- パブリックアクセス可能なVPC 内で起動したインスタンス(EC2 だけでなく、RDS なども)の hostname ec2-xx-xx-xxx-xx.REGION.compute.amazonaws.com は VPC 外では global IPを返し、VPC 内では private IP を返す
- RDS などをパブリックアクセス可能な状態で起動すると、CNAME で ec2-xx-xx-xxx-xx.REGION.compute.amazonaws.com が返る(中身が EC2 だから)
関連: VPC 内の DB インスタンスに同じ VPC 内の EC2 インスタンスがアクセスする
http://docs.aws.amazon.com/ja_jp/AmazonRDS/latest/UserGuide/USER_VPC.Scenarios.html#USER_VPC.Scenario1
# VPC内
$ dig ec2-xx-xx-xxx-xx.REGION.compute.amazonaws.com ns
; <<>> DiG 9.8.2rc1-RedHat-9.8.2-0.62.rc1.56.amzn1 <<>> ec2-xx-xx-xxx-xx.REGION.compute.amazonaws.com ns
;; global options: +cmd
;; Got answer:
;; ->>HEADER<<- opcode: QUERY, status: NOERROR, id: 63115
;; flags: qr rd ra; QUERY: 1, ANSWER: 0, AUTHORITY: 1, ADDITIONAL: 0
;; QUESTION SECTION:
;ec2-xx-xx-xxx-xx.REGION.compute.amazonaws.com.

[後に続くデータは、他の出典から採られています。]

(* ===== verification/Clock.v ===== *)
(** Time ([traits/clock.rs]): durations and instants as nanosecond counts, the
    [Clock] trait as a type class, the [SystemClock] and the manually advanced
    [TestClock]. *)
From stdpp Require Import prelude.
From S2P Require Import Prelude.

(** A [std::time::Duration] and a [std::time::Instant], in nanoseconds. *)
Definition Duration : Type := Z.
Definition Instant : Type := Z.

Global Instance Duration_eq_dec : EqDecision Duration := _.

Definition nanos_per_milli : Z := 1000000.
Definition nanos_per_sec : Z := 1000000000.

(** [Duration::from_secs], [from_millis], [as_millis] (a [u128]). *)
Definition from_secs (n : Z) : Duration := n * nanos_per_sec.
Definition from_millis (n : Z) : Duration := n * nanos_per_milli.
Definition as_millis (d : Duration) : Z := d / nanos_per_milli.

(** [Instant::duration_since] saturates at zero, [checked_duration_since] is
    [None] when the argument is later. *)
Definition duration_since (now earlier : Instant) : Duration := Z.max 0 (now - earlier).
Definition checked_duration_since (now earlier : Instant) : option Duration :=
  if now <? earlier then None else Some (now - earlier).

(** The [Clock] trait: what the other components know of time. *)
Class Clock (C : Type) : Type := {
  now : C → Instant;
  unix_ms : C → Z
}.

(** [SystemClock]: a reading of the operating system's monotonic clock and of
    its wall clock, the latter relative to the Unix epoch. *)
Record SystemClock : Type := mkSystemClock {
  os_instant : Instant;
  os_since_epoch : Z
}.

(** [duration_since(UNIX_EPOCH).unwrap_or_default().as_millis() as i64]. *)
Definition system_unix_ms (c : SystemClock) : Z :=
  as_i64 (as_millis (if os_since_epoch c <? 0 then 0 else os_since_epoch c)).

Global Instance SystemClock_clock : Clock SystemClock := {|
  now := os_instant;
  unix_ms := system_unix_ms
|}.

(** [TestClock]. *)
Record TestClock : Type := mkTestClock {
  start_instant : Instant;
  elapsed_ms : Z;
  base_unix_ms : Z
}.

(** [TestClock::with_base_unix_ms]; the first argument is the [Instant::now()]
    the constructor reads. *)
Definition with_base_unix_ms (started : Instant) (base : Z) : TestClock :=
  mkTestClock started 0 base.

(** [TestClock::new] reads the wall clock as [SystemClock] does. *)
Definition test_clock_new (c : SystemClock) : TestClock :=
  with_base_unix_ms (os_instant c) (system_unix_ms c).

(** [TestClock::advance]: [fetch_add] on an [AtomicI64] wraps. *)
Definition advance (c : TestClock) (d : Duration) : TestClock :=
  mkTestClock (start_instant c)
    (i64_add (elapsed_ms c) (as_i64 (as_millis d))) (base_unix_ms c).

(** [TestClock::elapsed]. *)
Definition elapsed (c : TestClock) : Duration := from_millis (as_u64 (elapsed_ms c)).

Definition test_now (c : TestClock) : Instant := start_instant c + elapsed c.
Definition test_unix_ms (c : TestClock) : Z := i64_add (base_unix_ms c) (elapsed_ms c).

Global Instance TestClock_clock : Clock TestClock := {|
  now := test_now;
  unix_ms := test_unix_ms
|}.

(** The clock has been running for a while that fits the counters. *)
Definition test_clock_ok (c : TestClock) : Prop :=
  0 ≤ elapsed_ms c ∧ is_i64 (base_unix_ms c) ∧ is_i64 (base_unix_ms c + elapsed_ms c)
  ∧ is_i64 (elapsed_ms c).

Lemma duration_since_nonneg t u : 0 ≤ duration_since t u.
Proof. unfold duration_since. lia. Qed.

(** The two ways the code compares an age with a bound agree. *)
Lemma duration_since_checked t u m :
  0 ≤ m →
  (m <? duration_since t u) =
  match checked_duration_since t u with Some d => m <? d | None => false end.
Proof.
  intros. unfold duration_since, checked_duration_since.
  destruct (Z.ltb_spec t u); [apply Z.ltb_ge; lia|]. by rewrite Z.max_r by lia.
Qed.

Lemma as_millis_from_millis n : as_millis (from_millis n) = n.
Proof. unfold as_millis, from_millis. apply Z.div_mul. done. Qed.

(** Advancing a test clock moves its monotonic and its wall-clock readings
    together, by exactly the whole milliseconds of the duration, as long as the
    counters do not overflow. *)
Theorem test_clock_advance_together (c : TestClock) (d : Duration) :
  test_clock_ok c → 0 ≤ d → is_i64 (elapsed_ms c + as_millis d) →
  is_i64 (base_unix_ms c + (elapsed_ms c + as_millis d)) →
  test_clock_ok (advance c d) ∧
  now (advance c d) - now c = from_millis (as_millis d) ∧
  unix_ms (advance c d) - unix_ms c = as_millis d.
Proof.
  intros (He & Hb & Hs & Hi) Hd Hsum Hbase.
  assert (0 ≤ as_millis d) by (apply Z.div_pos; [done|done]).
  assert (is_i64 (as_millis d)) by (unfold is_i64 in *; lia).
  assert (elapsed_ms (advance c d) = elapsed_ms c + as_millis d) as Hadv.
  { simpl. unfold i64_add. by rewrite !as_i64_small by
      (rewrite ?as_i64_small by done; done). }
  split_and!.
  - unfold test_clock_ok. rewrite Hadv. simpl. unfold is_i64 in *. lia.
  - simpl. unfold test_now, elapsed, from_millis. rewrite Hadv. simpl.
    rewrite !as_u64_small by (unfold is_i64, is_u64, u64_modulus in *; lia). lia.
  - simpl. unfold test_unix_ms, i64_add. rewrite Hadv. simpl.
    rewrite !as_i64_small by done. lia.
Qed.

Lemma test_clock_advance_together_witness :
  let c := with_base_unix_ms 0 1000000 in
  now (advance c (from_secs 15)) - now c = from_millis 15000 ∧
  unix_ms (advance c (from_secs 15)) - unix_ms c = 15000.
Proof.
  pose proof (test_clock_advance_together (with_base_unix_ms 0 1000000) (from_secs 15)) as H.
  apply H; [vm_compute; intuition discriminate|discriminate|vm_compute; intuition discriminate..].
Defined.
(* ===== verification/Types.v ===== *)
(** The plain data of the crate: envelopes ([types/envelope.rs]), configuration
    ([types/config.rs]), errors ([types/errors.rs], [traits/persistence.rs]), wire
    messages ([types/sync_message.rs], [WireMessage] of [engine.rs]) and the actor
    messages of [messages/]. *)
From stdpp Require Import prelude gmap strings pretty.
From S2P Require Import Prelude Node Clock.

(** ** Envelopes *)

(** [StateObject<S>]. *)
Record StateObject (S : Type) : Type := mkStateObject {
  so_generation : Generation;
  so_storage_version : Z;
  so_value : S;
  so_created_time : Z;
  so_modified_time : Z
}.
Arguments mkStateObject {S}.
Arguments so_generation {S}.
Arguments so_storage_version {S}.
Arguments so_value {S}.
Arguments so_created_time {S}.
Arguments so_modified_time {S}.

(** [StateObject::age] and [StateObject::incarnation]. *)
Definition so_age {S} (s : StateObject S) : Z := age (so_generation s).
Definition so_incarnation {S} (s : StateObject S) : Z := incarnation (so_generation s).

(** [StateViewObject<V>]. *)
Record StateViewObject (V : Type) : Type := mkStateViewObject {
  vo_generation : Generation;
  vo_wire_version : Z;
  vo_value : V;
  vo_created_time : Z;
  vo_modified_time : Z;
  vo_synced_at : Instant;
  vo_pending_remote_generation : option Generation;
  vo_source_node : NodeId
}.
Arguments mkStateViewObject {V}.
Arguments vo_generation {V}.
Arguments vo_wire_version {V}.
Arguments vo_value {V}.
Arguments vo_created_time {V}.
Arguments vo_modified_time {V}.
Arguments vo_synced_at {V}.
Arguments vo_pending_remote_generation {V}.
Arguments vo_source_node {V}.

(** [updated.pending_remote_generation = Some(incoming)]. *)
Definition set_pending {V} (vo : StateViewObject V) (p : option Generation) :
    StateViewObject V :=
  mkStateViewObject (vo_generation vo) (vo_wire_version vo) (vo_value vo)
    (vo_created_time vo) (vo_modified_time vo) (vo_synced_at vo) p (vo_source_node vo).

(** ** Configuration *)

Inductive PushMode : Type := ActivePush | ActiveFeedLazyPull.

Record ChangeFeedConfig : Type := mkChangeFeedConfig { batch_interval : Duration }.

(** [ChangeFeedConfig::default]. *)
Definition ChangeFeedConfig_default : ChangeFeedConfig :=
  mkChangeFeedConfig (from_secs 1).

Record SyncStrategy : Type := mkSyncStrategy {
  push_mode : option PushMode;
  periodic_full_sync : option Duration;
  pull_on_query : bool;
  change_feed_config : ChangeFeedConfig
}.

Definition active_push : SyncStrategy :=
  mkSyncStrategy (Some ActivePush) None false ChangeFeedConfig_default.
Definition feed_lazy_pull : SyncStrategy :=
  mkSyncStrategy (Some ActiveFeedLazyPull) None true ChangeFeedConfig_default.
Definition feed_with_periodic_sync (interval : Duration) : SyncStrategy :=
  mkSyncStrategy (Some ActiveFeedLazyPull) (Some interval) true ChangeFeedConfig_default.
Definition periodic_only (interval : Duration) : SyncStrategy :=
  mkSyncStrategy None (Some interval) false ChangeFeedConfig_default.

Record StateConfig : Type := mkStateConfig {
  sync_strategy : SyncStrategy;
  pull_timeout : Duration;
  version_mismatch_policy : VersionMismatchPolicy
}.

(** [StateConfig::default]. *)
Definition StateConfig_default : StateConfig :=
  mkStateConfig active_push (from_secs 5) KeepStalePolicy.

(** [SyncUrgency] ([traits/state.rs]). *)
Inductive SyncUrgency : Type :=
| UrgencyImmediate
| UrgencyDelayed (d : Duration)
| UrgencySuppress
| UrgencyDefault.

(** ** Errors and their [Display] *)

Inductive RegistryError : Type :=
| StateNotRegistered (name : string)
| TypeMismatch (name expected actual : string)
| DuplicateName (name : string).

Definition registry_error_display (e : RegistryError) : string :=
  match e with
  | StateNotRegistered name => "state not registered: " +:+ name
  | TypeMismatch name expected actual =>
      "type mismatch for '" +:+ name +:+ "': expected " +:+ expected +:+ ", got " +:+ actual
  | DuplicateName name => "duplicate state name: " +:+ name
  end.

Inductive QueryError : Type :=
| QueryRegistry (e : RegistryError)
| QueryStalePeer (node_id : NodeId) (reason : string)
| QueryActorStopped.

(** [display_node] prints a node identifier; it belongs to the actor framework. *)
Definition query_error_display (display_node : NodeId → string) (e : QueryError) : string :=
  match e with
  | QueryRegistry e => "query failed: " +:+ registry_error_display e
  | QueryStalePeer node_id reason => "stale peer " +:+ display_node node_id +:+ ": " +:+ reason
  | QueryActorStopped => "query failed: actor stopped"
  end.

(** [From<RegistryError> for QueryError]. *)
Definition query_error_from (e : RegistryError) : QueryError := QueryRegistry e.

Inductive MutationError : Type :=
| PersistenceFailed (msg : string)
| MutationActorStopped.

Definition mutation_error_display (e : MutationError) : string :=
  match e with
  | PersistenceFailed msg => "persistence failed: " +:+ msg
  | MutationActorStopped => "mutation failed: actor stopped"
  end.

Inductive DeserializeError : Type :=
| UnknownVersion (version : Z)
| Malformed (msg : string).

(** [DeserializeError::unknown_version]. *)
Definition unknown_version (version : Z) : DeserializeError := UnknownVersion version.

Definition deserialize_error_display (e : DeserializeError) : string :=
  match e with
  | UnknownVersion v => "unknown version: " +:+ pretty v
  | Malformed msg => "malformed data: " +:+ msg
  end.

(** [PersistError] ([traits/persistence.rs]). *)
Inductive PersistError : Type :=
| StorageUnavailable (msg : string)
| DeserializationFailed (msg : string)
| PersistIo (msg : string).

Definition persist_error_display (e : PersistError) : string :=
  match e with
  | StorageUnavailable msg => "storage unavailable: " +:+ msg
  | DeserializationFailed msg => "deserialization failed: " +:+ msg
  | PersistIo msg => "I/O error: " +:+ msg
  end.

(** ** Wire messages *)

(** [SyncMessage]. *)
Inductive SyncMessage : Type :=
| FullSnapshot (state_name : string) (source_node : NodeId) (generation : Generation)
    (wire_version : Z) (data : bytes)
| DeltaUpdate (state_name : string) (source_node : NodeId) (generation : Generation)
    (wire_version : Z) (data : bytes)
| RequestSnapshot (state_name : string) (requester : NodeId).

(** [ChangeNotification]. *)
Record ChangeNotification : Type := mkChangeNotification {
  cn_state_name : string;
  cn_source_node : NodeId;
  cn_generation : Generation
}.

(** [BatchedChangeFeed]. *)
Record BatchedChangeFeed : Type := mkBatchedChangeFeed {
  bf_source_node : NodeId;
  bf_notifications : list ChangeNotification
}.

(** [WireMessage] ([engine.rs]). *)
Inductive WireMessage : Type :=
| WireSync (m : SyncMessage)
| WireFeed (f : BatchedChangeFeed).

Global Instance SyncMessage_eq_dec : EqDecision SyncMessage.
Proof. solve_decision. Defined.
Global Instance ChangeNotification_eq_dec : EqDecision ChangeNotification.
Proof. solve_decision. Defined.
Global Instance BatchedChangeFeed_eq_dec : EqDecision BatchedChangeFeed.
Proof. solve_decision. Defined.
Global Instance WireMessage_eq_dec : EqDecision WireMessage.
Proof. solve_decision. Defined.

Global Instance SyncMessage_countable : Countable SyncMessage.
Proof.
  apply (inj_countable'
    (λ m, match m with
          | FullSnapshot n s g w d => inl (inl (n, s, g, w, d))
          | DeltaUpdate n s g w d => inl (inr (n, s, g, w, d))
          | RequestSnapshot n r => inr (n, r)
          end)
    (λ x, match x with
          | inl (inl (n, s, g, w, d)) => FullSnapshot n s g w d
          | inl (inr (n, s, g, w, d)) => DeltaUpdate n s g w d
          | inr (n, r) => RequestSnapshot n r
          end)).
  by intros [].
Defined.
Global Instance ChangeNotification_countable : Countable ChangeNotification.
Proof.
  apply (inj_countable' (λ n, (cn_state_name n, cn_source_node n, cn_generation n))
    (λ p, mkChangeNotification p.1.1 p.1.2 p.2)).
  by intros [].
Defined.
Global Instance BatchedChangeFeed_countable : Countable BatchedChangeFeed.
Proof.
  apply (inj_countable' (λ f, (bf_source_node f, bf_notifications f))
    (λ p, mkBatchedChangeFeed p.1 p.2)).
  by intros [].
Defined.
Global Instance WireMessage_countable : Countable WireMessage.
Proof.
  apply (inj_countable' (λ m, match m with WireSync s => inl s | WireFeed f => inr f end)
    (λ x, match x with inl s => WireSync s | inr f => WireFeed f end)).
  by intros [].
Defined.

(** ** Messages of the shard, change-feed and sync-engine actors *)

(** [SimpleShardMsg<S>]; the reply channels carry [Result<(), MutationError>] and
    belong to the actor runtime. *)
Inductive SimpleShardMsg (S : Type) : Type :=
| SimpleMutate (closure : S → S)
| SimpleInboundSnapshot (source : NodeId) (generation : Generation)
    (wire_version : Z) (data : bytes)
| SimpleNodeJoined (node_id : NodeId)
| SimpleNodeLeft (node_id : NodeId)
| SimpleMarkStale (source : NodeId) (generation : Generation).

(** [DeltaShardMsg<S, V, VD, DC>]. *)
Inductive DeltaShardMsg (S DC : Type) : Type :=
| DeltaMutateWithDelta (closure : S → S * DC)
| DeltaMutate (closure : S → S)
| DeltaInboundSnapshot (source : NodeId) (generation : Generation)
    (wire_version : Z) (data : bytes)
| DeltaInboundDelta (source : NodeId) (generation : Generation)
    (wire_version : Z) (data : bytes)
| DeltaNodeJoined (node_id : NodeId)
| DeltaNodeLeft (node_id : NodeId)
| DeltaMarkStale (source : NodeId) (generation : Generation).

(** Their [Debug], which leaves the closures and the data out; [debug_node] prints a node
    identifier, which belongs to the actor framework. *)
Section ShardMsgDebug.
Context (debug_node : NodeId → string).

(** What [derive(Debug)] prints. *)
Definition generation_debug (g : Generation) : string :=
  "Generation { incarnation: " +:+ pretty (incarnation g) +:+ ", age: " +:+ pretty (age g) +:+ " }".

Definition inbound_debug (constructor : string) (source : NodeId) (generation : Generation)
    (wire_version : Z) : string :=
  constructor +:+ " { source: " +:+ debug_node source +:+ ", generation: " +:+
    generation_debug generation +:+ ", wire_version: " +:+ pretty wire_version +:+ ", .. }".
Definition mark_stale_debug (source : NodeId) (generation : Generation) : string :=
  "MarkStale { source: " +:+ debug_node source +:+ ", generation: " +:+
    generation_debug generation +:+ " }".

Definition simple_shard_msg_debug {S} (m : SimpleShardMsg S) : string :=
  match m with
  | SimpleMutate _ _ => "Mutate { .. }"
  | SimpleInboundSnapshot _ source generation wire_version _ =>
      inbound_debug "InboundSnapshot" source generation wire_version
  | SimpleNodeJoined _ id => "NodeJoined(" +:+ debug_node id +:+ ")"
  | SimpleNodeLeft _ id => "NodeLeft(" +:+ debug_node id +:+ ")"
  | SimpleMarkStale _ source generation => mark_stale_debug source generation
  end.

(** The [_Phantom] variant, which the code calls unreachable, is not a constructor. *)
Definition delta_shard_msg_debug {S DC} (m : DeltaShardMsg S DC) : string :=
  match m with
  | DeltaMutateWithDelta _ _ _ => "MutateWithDelta { .. }"
  | DeltaMutate _ _ _ => "Mutate { .. }"
  | DeltaInboundSnapshot _ _ source generation wire_version _ =>
      inbound_debug "InboundSnapshot" source generation wire_version
  | DeltaInboundDelta _ _ source generation wire_version _ =>
      inbound_debug "InboundDelta" source generation wire_version
  | DeltaNodeJoined _ _ id => "NodeJoined(" +:+ debug_node id +:+ ")"
  | DeltaNodeLeft _ _ id => "NodeLeft(" +:+ debug_node id +:+ ")"
  | DeltaMarkStale _ _ source generation => mark_stale_debug source generation
  end.
End ShardMsgDebug.

(** [ChangeFeedMsg]. *)
Inductive ChangeFeedMsg : Type :=
| FeedNotifyChange (state_name : string) (generation : Generation)
| FeedFlush.

(** [SyncEngineMsg]. *)
Inductive SyncEngineMsg : Type :=
| OutboundSnapshot (state_name : string) (generation : Generation)
    (wire_version : Z) (data : bytes)
| OutboundDelta (state_name : string) (generation : Generation)
    (wire_version : Z) (data : bytes)
| PullSnapshot (state_name : string) (target : NodeId).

IN NS
;; AUTHORITY SECTION:
REGION.compute.amazonaws.com. 60 IN SOA ns0.REGION.compute.internal. hostmaster.amazon.com. 1509501367 3600 3600 3600 60
;; Query time: 3 msec
;; SERVER: 10.1.0.2#53(10.1.0.2)
;; WHEN: Wed Nov 1 01:56:07 2017
;; MSG SIZE rcvd: 150
# VPC外
$ dig ec2-xx-xx-xxx-xx.REGION.compute.amazonaws.com ns
; <<>> DiG 9.8.2rc1-RedHat-9.8.2-0.62.rc1.56.amzn1 <<>> ec2-xx-xx-xxx-xx.REGION.compute.amazonaws.com ns
;; global options: +cmd
;; Got answer:
;; ->>HEADER<<- opcode: QUERY, status: NOERROR, id: 63115
;; flags: qr rd ra; QUERY: 1, ANSWER: 0, AUTHORITY: 1, ADDITIONAL: 0
;; QUESTION SECTION:
;ec2-xx-xx-xxx-xx.REGION.compute.amazonaws.com. IN NS
;; AUTHORITY SECTION:
REGION.compute.amazonaws.com. 60 IN SOA dns-external-master.amazon.com. root.amazon.com. 15094 28800 900 604800 900
;; Query time: 3 msec
;; SERVER: 10.1.0.2#53(10.1.0.2)
;; WHEN: Wed Nov 1 01:56:07 2017
;; MSG SIZE rcvd: 150